Dataset items
== Segment start ==

Lemma sc_insert_ok prefix strategyName st : sc_ok st ->
  exists st' r, sc_insert prefix strategyName st = Some (st', r) /\ sc_ok st' /\
    abs_insert prefix strategyName (sc_map st) (sc_nextAddress st) = (sc_map st', sc_nextAddress st', r) /\
    hosts_follow (nt_entries (sc_tree st)) (nt_entries (sc_tree st')).
Proof.
  intros Hst. pose proof Hst as (Hok & Hwf & Hc & Hroot & Hn). unfold sc_insert, abs_insert.
  assert (hosts_follow (nt_entries (sc_tree st)) (nt_entries (sc_tree st))) as Hrefl by (by apply hosts_follow_refl).
  destruct (getMaxDepth <? length prefix)%nat eqn:Ed; [by eexists _, _|]. apply Nat.ltb_ge in Ed.
  pose proof (registry_ok strategyName) as Hreg.
  destruct (create strategyName registry) as [[| |iname]|]; [by eexists _, _|by eexists _, _| |done]. cbn [mbind option_bind].
  destruct (lookup_ok (sc_tree st) prefix (length prefix) Hok Hwf) as (t1 & -> & Hok1 & Hwf1 & Hdom1 & Htab1); [lia|done|].
  cbn [mbind option_bind]. rewrite firstn_all in *.
  assert (is_Some (nt_entries t1 !! prefix)) as Hex1 by (apply Hdom1; by right). pose proof Hex1 as [e He].
  rewrite (deref_spec t1 prefix Hok1), He. cbn [mbind option_bind].
  assert (forall k, sc_at k (nt_entries t1) = sc_at k (nt_entries (sc_tree st))) as Hsc1 by (intros k; unfold sc_at; by rewrite Htab1).
  assert (sc_view (nt_entries t1) = sc_map st) as Hv1 by (by apply sc_view_ext).
  assert (choices_ok (nt_entries t1)) as Hc1 by (intros k sc; rewrite Hsc1; apply Hc).
  pose proof (sc_at_lookup _ _ _ He) as Hat. rewrite Hsc1 in Hat.
  assert (forall k, fib_at k (nt_entries t1) = fib_at k (nt_entries (sc_tree st)) /\
    hosts_at k (nt_entries t1) = hosts_at k (nt_entries (sc_tree st))) as Hrest1
    by (intros k; unfold fib_at, hosts_at; by rewrite Htab1).
  destruct (m_strategyChoiceEntry e) as [entry|] eqn:Ee.
  - destruct (Hc prefix entry Hat) as [-> [old Hold]]. rewrite Hold. cbn [mbind option_bind].
    assert (sc_map st !! prefix = Some old) as Hmap by (unfold sc_map; by rewrite sc_view_lookup, Hat).
    rewrite Hmap. cbn [fmap option_fmap option_map]. destruct (decide (s_instanceName old = iname)) as [Heq|Hne].
    + rewrite !bool_decide_true by congruence. eexists _, _. split; [done|]. unfold sc_ok, sc_map. cbn [sc_tree sc_nItems sc_nextAddress].
      rewrite Hv1. split_and!; try done. by apply hosts_follow_refl.
    + rewrite !bool_decide_false by congruence.
      destruct (change_choice_ok prefix old (mkStrategy (sc_nextAddress st) iname) t1 st) as (t2 & -> & Hok2 & Hwf2 & Hc2 & Hr2 & Hv2 & Hh);
        [done..|rewrite (charge_covers _ prefix prefix); [done|apply covers_refl|done|by eexists]|done|done|].
      eexists _, _. split; [done|]. unfold sc_ok, sc_map at 1 2. cbn [sc_tree sc_nItems sc_nextAddress]. split_and!; try done.
      * rewrite Hv2, map_size_insert_Some by (by eexists). done.
      * unfold sc_map at 2. cbn [sc_tree]. by rewrite Hv2.
  - assert (sc_map st !! prefix = None) as Hmap by (unfold sc_map; by apply view_None).
    rewrite findEffectiveStrategy_ok, Hv1 by done. destruct (charge_root (sc_map st) prefix Hroot) as [old Hold].
    rewrite Hold, Hmap. cbn [mbind option_bind fmap option_fmap option_map]. rewrite bool_decide_false by done.
    destruct (set_entry_ok (Some (mkStrategyChoiceEntry prefix None)) prefix t1 Hok1 Hwf1 Hex1) as (Hokx & Hwfx & Hdomx & Htabx).
    destruct (change_choice_ok prefix old (mkStrategy (sc_nextAddress st) iname) (set_entry (Some (mkStrategyChoiceEntry prefix None)) prefix t1) st)
      as (t2 & -> & Hok2 & Hwf2 & Hc2 & Hr2 & Hv2 & Hh); [done|done|done|by apply Hdomx|done|done| | |].
    { intros k Hne. destruct (Htabx k) as (-> & _). by rewrite decide_False. }
    { intros k. destruct (Htabx k) as (_ & -> & ->). done. }
    eexists _, _. split; [done|]. unfold sc_ok, sc_map at 1 2. cbn [sc_tree sc_nItems sc_nextAddress]. split_and!; try done.
    + rewrite Hv2, map_size_insert_None, Hn, u64_add_l by done. f_equal. lia.
    + unfold sc_map at 2. cbn [sc_tree]. by rewrite Hv2.
Qed.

== Segment end ==

What is asked for is an exact copy of the lines above from the one containing "rewrite !bool_decide_false by congruence." through the one containing "destruct (set_entry_ok (Some", and only those.

    + rewrite !bool_decide_false by congruence.
      destruct (change_choice_ok prefix old (mkStrategy (sc_nextAddress st) iname) t1 st) as (t2 & -> & Hok2 & Hwf2 & Hc2 & Hr2 & Hv2 & Hh);
        [done..|rewrite (charge_covers _ prefix prefix); [done|apply covers_refl|done|by eexists]|done|done|].
      eexists _, _. split; [done|]. unfold sc_ok, sc_map at 1 2. cbn [sc_tree sc_nItems sc_nextAddress]. split_and!; try done.
      * rewrite Hv2, map_size_insert_Some by (by eexists). done.
      * unfold sc_map at 2. cbn [sc_tree]. by rewrite Hv2.
  - assert (sc_map st !! prefix = None) as Hmap by (unfold sc_map; by apply view_None).
    rewrite findEffectiveStrategy_ok, Hv1 by done. destruct (charge_root (sc_map st) prefix Hroot) as [old Hold].
    rewrite Hold, Hmap. cbn [mbind option_bind fmap option_fmap option_map]. rewrite bool_decide_false by done.
    destruct (set_entry_ok (Some (mkStrategyChoiceEntry prefix None)) prefix t1 Hok1 Hwf1 Hex1) as (Hokx & Hwfx & Hdomx & Htabx).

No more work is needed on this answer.